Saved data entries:
# # # #

(** X5: a raw row at or above the threshold, with no missing cell and a
    user score that is a float other than NaN, or a string [float] reads as
    such a float, is kept: its cleaned form is a row of the cleaned
    table. *)
Theorem clean_data_keeps (raw : DataFrame) (threshold : Z) (cleaned : DataFrame)
        (r : Row) :
  clean_data py_float raw threshold = Some cleaned ->
  In r raw ->
  Pandas.ge_int (Year_of_Release r) threshold = true ->
  Pandas.complete r = true ->
  (is_float (User_Score r) \/
   exists s f, User_Score r = Str s /\ s <> "tbd"%string
               /\ py_float s = Some f /\ f <> float_nan) ->
  exists r', In r' cleaned /\ cleaned_from py_float r r'.
Proof.
  revert cleaned. induction raw as [|a l IH]; intros cleaned H Hin Hge Hcomp Hu;
    [contradiction|].
  rewrite clean_data_cons in H.
  apply bind_Some in H. destruct H as [x [Hx H]].
  apply bind_Some in H. destruct H as [y [Hy [= <-]]].
  destruct Hin as [->|Hin].
  - assert (Hne : x <> []).
    { rewrite clean_data_single, Hge in Hx.
      assert (Hc : exists c, astype_float py_float (Pandas.replace_tbd (User_Score r))
                             = Some c /\ Pandas.notna c = true).
      { destruct Hu as [Hf|[s [f [Es [Hne [Hs Hf]]]]]].
        - exists (User_Score r). split; [apply is_float_fixed; exact Hf|].
          destruct Hf as [[u ->]|[b ->]]; reflexivity.
        - exists (Pandas.of_float f). rewrite Es. simpl.
          apply String.eqb_neq in Hne. rewrite Hne. simpl. rewrite Hs.
          split; [reflexivity|]. destruct f; [now elim Hf | |]; reflexivity. }
      destruct Hc as [c [Hc Hna]].
      rewrite Hc in Hx. simpl in Hx.
      unfold Pandas.ge_int in Hge.
      destruct (Year_of_Release r) as [y0|] eqn:Ey; [|discriminate].
      simpl in Hx. injection Hx as <-.
      unfold Pandas.dropna. simpl.
      replace (Pandas.complete _) with true; [discriminate|].
      symmetry. revert Hcomp. unfold Pandas.complete. simpl. rewrite Ey, Hna.
      destruct (Platform r), (Genre r), (Pandas.notna (Critic_Score r)),
        (Rating r), (Pandas.notna (User_Score r)); simpl; try discriminate; auto. }
    destruct (clean_data_single_Some _ _ _ _ Hx) as [->|[r' [-> [Hr' _]]]];
      [now elim Hne|].
    exists r'. split; [left; reflexivity | exact Hr'].
  - destruct (IH y Hy Hin Hge Hcomp Hu) as [r' [Hr' Hc]].
    exists r'. split; [apply in_or_app; right; exact Hr' | exact Hc].
Qed.



End CleanerThresholds.

Lemma clean_data_unreadable_raises_witness :
  Exists (unreadable DecimalFloat.float 2000)
         [Scenario.game 2005 "Action" "E" "PS2" 80 "n/a"] /\
  clean_data DecimalFloat.float [Scenario.game 2005 "Action" "E" "PS2" 80 "n/a"] 2000
  = None.
Proof.
  assert (H : Exists (unreadable DecimalFloat.float 2000)
                     [Scenario.game 2005 "Action" "E" "PS2" 80 "n/a"]).
  { constructor. split; [reflexivity|]. exists "n/a"%string.
    split; [reflexivity | split; [discriminate | reflexivity]]. }
  split; [exact H|].
  apply (clean_data_unreadable_raises DecimalFloat.float _ 2000 H).
Defined.

Lemma clean_data_provenance_witness :
  clean_data DecimalFloat.float Scenario.raw 2000 = Some Scenario.cleaned /\
  exists kept, subseq kept Scenario.raw
               /\ Forall2 (cleaned_from DecimalFloat.float) kept Scenario.cleaned.
Proof.
  split.
  - reflexivity.
  - apply (clean_data_provenance DecimalFloat.float Scenario.raw 2000). reflexivity.
Defined.

Lemma clean_data_drops_tbd_witness :
  clean_data DecimalFloat.float Scenario.raw 2000 = Some Scenario.cleaned /\
  clean_data DecimalFloat.float
             (filter (fun r => negb (is_tbd r)) Scenario.raw) 2000
  = Some Scenario.cleaned.
Proof.
  split.
  - reflexivity.
  - apply (clean_data_drops_tbd DecimalFloat.float Scenario.raw 2000). reflexivity.
Defined.

Lemma clean_data_keeps_witness :
  clean_data DecimalFloat.float Scenario.raw 2000 = Some Scenario.cleaned /\
  exists r', In r' Scenario.cleaned
             /\ cleaned_from DecimalFloat.float
                             (Scenario.game 2005 "Action" "E" "PS2" 80 "8.5") r'.
Proof.
  split.
  - reflexivity.
  - apply (clean_data_keeps DecimalFloat.float Scenario.raw 2000 Scenario.cleaned
                            (Scenario.game 2005 "Action" "E" "PS2" 80 "8.5")).
    + reflexivity.
    + left. reflexivity.
    + reflexivity.
    + reflexivity.
    + right. exists "8.5"%string, (float_num (85 # 10)).
      split; [reflexivity|]. split; [discriminate|].
      split; [reflexivity | discriminate].
Defined.


(** * Further properties of the selection *)

Lemma filter_subseq {A : Type} (f : A -> bool) (l : list A) : subseq (filter f l) l.
Proof.
  induction l as [|a l IH]; simpl.
  - constructor.
  - destruct (f a); constructor; exact IH.
Qed.

Lemma filter_comm {A : Type} (f g : A -> bool) (l : list A) :
  filter f (filter g l) = filter g (filter f l).
Proof.
  induction l as [|a l IH]; simpl; [reflexivity|].
  destruct (g a) eqn:Eg, (f a) eqn:Ef; simpl; rewrite ?Eg, ?Ef, IH; reflexivity.
Qed.

Lemma length_filter_split {A : Type} (f g h : A -> bool) (l : list A) :
  (forall a, In a l -> f a = g a || h a) ->
  (forall a, In a l -> g a && h a = false) ->
  length (filter f l) = length (filter g l) + length (filter h l).
Proof.
  induction l as [|a l IH]; simpl; intros Hu Hd; [reflexivity|].
  assert (Ha := Hu a (or_introl eq_refl)).
  assert (Hb := Hd a (or_introl eq_refl)).
  rewrite Ha.
  assert (IH' : length (filter f l) = length (filter g l) + length (filter h l)).
  { apply IH; intros b Hb'; [apply Hu | apply Hd]; right; exact Hb'. }
  destruct (g a), (h a); simpl in *; try discriminate; lia.
Qed.
(** * MessageThread: the timer/message scheduler of libtgvoip

    Shallow embedding of [src/3rdparty/libtgvoip/MessageThread.cpp].

    Modelling choices.
    - Time ([VoIPController::GetCurrentTime], [deliverAt], [delay],
      [interval]) is a [double] in the source; it is modelled here as an
      exact integer number of clock ticks ([Z]).  The value [0] keeps its
      role of the "deliver immediately" sentinel.
    - Message ids are [uint32_t] ([Post] returns [uint32_t], [Cancel]
      takes one): the counter [lastMessageID] is an [N] kept below
      [2^32], and [lastMessageID++] wraps modulo [2^32].
    - A callback ([std::function<void()>]) is a function name
      ([option nat], [None] for [nullptr]).  What the callback does to
      the scheduler is given by [body f k]: the list of scheduler calls
      made by the [k]-th invocation (counting from 0) of [f].  From the
      scheduler thread a callback may only call [Post], [Cancel] and
      [CancelSelf] (they skip the lock when [IsCurrent()]); [Stop] and
      [HardStop] would relock the non-reentrant [queueMutex].  Time may
      pass while the callback runs ([OTick]).
    - [log] is a ghost trace: every message whose callback is invoked,
      as it is at the moment of the call (after the sentinel is stamped).
    - The worker loop [Run] is a labelled transition system over a
      program point ([AtHead], [Waiting], [Exited]) and the object's
      state.  Other threads only get [queueMutex] while the worker waits
      (or after it has left the loop), so their calls are events enabled
      in those phases only. *)

From Stdlib Require Import ZArith NArith List Bool Sorted Lia.
Import ListNotations.
Open Scope Z_scope.

(** ** Data model *)

(** [struct MessageThread::Message] *)
Record Message := mkMessage {
  id : N;
  deliverAt : Z;
  interval : Z;
  func : option nat
}.

(** [uint32_t] wrap-around of [lastMessageID++]. *)
Definition uint32_modulus : N := 4294967296.
Definition uint32_succ (x : N) : N := N.modulo (x + 1) uint32_modulus.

# # # #

▸ EXERCISE AIM
Return only the part of the records above that opens with the line containing "rewrite Hc in Hx. simpl in Hx." and closes with the line containing "exists r', In r' Scenario.cleaned", ends included.

▸ EXERCISE ANSWER
      rewrite Hc in Hx. simpl in Hx.
      unfold Pandas.ge_int in Hge.
      destruct (Year_of_Release r) as [y0|] eqn:Ey; [|discriminate].
      simpl in Hx. injection Hx as <-.
      unfold Pandas.dropna. simpl.
      replace (Pandas.complete _) with true; [discriminate|].
      symmetry. revert Hcomp. unfold Pandas.complete. simpl. rewrite Ey, Hna.
      destruct (Platform r), (Genre r), (Pandas.notna (Critic_Score r)),
        (Rating r), (Pandas.notna (User_Score r)); simpl; try discriminate; auto. }
    destruct (clean_data_single_Some _ _ _ _ Hx) as [->|[r' [-> [Hr' _]]]];
      [now elim Hne|].
    exists r'. split; [left; reflexivity | exact Hr'].
  - destruct (IH y Hy Hin Hge Hcomp Hu) as [r' [Hr' Hc]].
    exists r'. split; [apply in_or_app; right; exact Hr' | exact Hc].
Qed.



End CleanerThresholds.

Lemma clean_data_unreadable_raises_witness :
  Exists (unreadable DecimalFloat.float 2000)
         [Scenario.game 2005 "Action" "E" "PS2" 80 "n/a"] /\
  clean_data DecimalFloat.float [Scenario.game 2005 "Action" "E" "PS2" 80 "n/a"] 2000
  = None.
Proof.
  assert (H : Exists (unreadable DecimalFloat.float 2000)
                     [Scenario.game 2005 "Action" "E" "PS2" 80 "n/a"]).
  { constructor. split; [reflexivity|]. exists "n/a"%string.
    split; [reflexivity | split; [discriminate | reflexivity]]. }
  split; [exact H|].
  apply (clean_data_unreadable_raises DecimalFloat.float _ 2000 H).
Defined.

Lemma clean_data_provenance_witness :
  clean_data DecimalFloat.float Scenario.raw 2000 = Some Scenario.cleaned /\
  exists kept, subseq kept Scenario.raw
               /\ Forall2 (cleaned_from DecimalFloat.float) kept Scenario.cleaned.
Proof.
  split.
  - reflexivity.
  - apply (clean_data_provenance DecimalFloat.float Scenario.raw 2000). reflexivity.
Defined.

Lemma clean_data_drops_tbd_witness :
  clean_data DecimalFloat.float Scenario.raw 2000 = Some Scenario.cleaned /\
  clean_data DecimalFloat.float
             (filter (fun r => negb (is_tbd r)) Scenario.raw) 2000
  = Some Scenario.cleaned.
Proof.
  split.
  - reflexivity.
  - apply (clean_data_drops_tbd DecimalFloat.float Scenario.raw 2000). reflexivity.
Defined.

Lemma clean_data_keeps_witness :
  clean_data DecimalFloat.float Scenario.raw 2000 = Some Scenario.cleaned /\
  exists r', In r' Scenario.cleaned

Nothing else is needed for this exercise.